(** C8 on the zero-price scenario: the cycle raises [ZeroDivisionError],
    the lock is released and the day is not recorded. *)
Lemma failed_cycle_not_processed_scenario :
  let self := Scenario.rcat_instance in
  let ev := Scenario.daily 1%Z in
  let env := Scenario.zero_price in
  let w1 := snd ((set_execution_lock true ;; count_cycle) initial_world) in
  let w' := snd (on_timer self ev env initial_world) in
  (is_coordinator self ev = true /\ may_process ev initial_world = true
   /\ fst (execute_pairs_trading_logic (params self) env w1)
      = Exc ZeroDivisionError)
  /\ execution_lock w' = false
  /\ last_processed_date w' = None.
Proof.
  intros self ev env w1 w'.
  assert (Hc : is_coordinator self ev = true) by reflexivity.
  assert (Hp : may_process ev initial_world = true) by reflexivity.
  assert (He : fst (execute_pairs_trading_logic (params self) env w1)
               = Exc ZeroDivisionError).
  { unfold self, env. simpl params.
    rewrite zero_price_raises by reflexivity. reflexivity. }
  split; [repeat split; assumption |].
  destruct (failed_cycle_not_processed self ev env initial_world Hc Hp)
    as (_ & Hl & Hraise & _).
  split; [exact Hl |].
  exact (proj1 (Hraise ZeroDivisionError He)).
Defined.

• _EXERCISE DETAILS_
This task calls for every entry above to be transcribed exactly.

• _SOLUTION_
(** C8 on the zero-price scenario: the cycle raises [ZeroDivisionError],
    the lock is released and the day is not recorded. *)
Lemma failed_cycle_not_processed_scenario :
  let self := Scenario.rcat_instance in
  let ev := Scenario.daily 1%Z in
  let env := Scenario.zero_price in
  let w1 := snd ((set_execution_lock true ;; count_cycle) initial_world) in
  let w' := snd (on_timer self ev env initial_world) in
  (is_coordinator self ev = true /\ may_process ev initial_world = true
   /\ fst (execute_pairs_trading_logic (params self) env w1)
      = Exc ZeroDivisionError)
  /\ execution_lock w' = false
  /\ last_processed_date w' = None.
Proof.
  intros self ev env w1 w'.
  assert (Hc : is_coordinator self ev = true) by reflexivity.
  assert (Hp : may_process ev initial_world = true) by reflexivity.
  assert (He : fst (execute_pairs_trading_logic (params self) env w1)
               = Exc ZeroDivisionError).
  { unfold self, env. simpl params.
    rewrite zero_price_raises by reflexivity. reflexivity. }
  split; [repeat split; assumption |].
  destruct (failed_cycle_not_processed self ev env initial_world Hc Hp)
    as (_ & Hl & Hraise & _).
  split; [exact Hl |].
  exact (proj1 (Hraise ZeroDivisionError He)).
Defined.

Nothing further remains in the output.